Entries supplied
(** C4.  When a write of [params] with an array that holds [V] returns,
    the [params] property returns an array that holds [V], and so does the
    model's [optimizer_array]. *)
Theorem C4_params_round_trip v V self σ self' σ' :
  heap σ !! v = Some V →
  params_setter β v self σ = Ok tt self' σ' →
  (∃ p, params self' σ' = Ok (VArr p) self' σ'
        ∧ heap σ' !! p = Some V)
  ∧ snapshot self' σ' !! "params" = Some (CArr (Some V))
  ∧ array_of (model σ') (heap σ') = V
  ∧ (∀ a m' h',
       β loc GetOptimizerArray (model σ') (heap σ') = (inr a, m', h') →
       h' !! a = Some V).
Proof.
  intros Hv Hrun.
  destruct (write_reaches_cache_and_model _ _ _ _ _ _ Hv Hrun)
    as (p & Hpar & Hp & Harr).
  unfold params, state_getitem, snapshot.
  rewrite lookup_fmap, Hpar. cbn [fmap option_fmap option_map deref].
  rewrite Hp. repeat split; eauto.
  intros a m' h' Hread. rewrite (read_gets _ _ _ _ _ Hread). congruence.
Qed.

End ReadBack.

(** ** Writing the parameters and writing them back *)

Lemma expected_snapshot_params {P : Type} (law : P → question scalar → E + seen scalar)
    (current : P → list scalar) cg p snap :
  expected_snapshot law current cg p = Some snap →
  snap !! "params" = Some (CArr (Some (current p))).
Proof.
  unfold expected_snapshot. intros H.
  repeat case_match; simplify_option_eq; apply lookup_insert_eq.
Qed.


Section Deterministic.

What the exercise asks
Copy out the lines above word for word, stopping after the line containing "E + seen scalar)".

Reply
(** C4.  When a write of [params] with an array that holds [V] returns,
    the [params] property returns an array that holds [V], and so does the
    model's [optimizer_array]. *)
Theorem C4_params_round_trip v V self σ self' σ' :
  heap σ !! v = Some V →
  params_setter β v self σ = Ok tt self' σ' →
  (∃ p, params self' σ' = Ok (VArr p) self' σ'
        ∧ heap σ' !! p = Some V)
  ∧ snapshot self' σ' !! "params" = Some (CArr (Some V))
  ∧ array_of (model σ') (heap σ') = V
  ∧ (∀ a m' h',
       β loc GetOptimizerArray (model σ') (heap σ') = (inr a, m', h') →
       h' !! a = Some V).
Proof.
  intros Hv Hrun.
  destruct (write_reaches_cache_and_model _ _ _ _ _ _ Hv Hrun)
    as (p & Hpar & Hp & Harr).
  unfold params, state_getitem, snapshot.
  rewrite lookup_fmap, Hpar. cbn [fmap option_fmap option_map deref].
  rewrite Hp. repeat split; eauto.
  intros a m' h' Hread. rewrite (read_gets _ _ _ _ _ Hread). congruence.
Qed.

End ReadBack.

(** ** Writing the parameters and writing them back *)

Lemma expected_snapshot_params {P : Type} (law : P → question scalar → E + seen scalar)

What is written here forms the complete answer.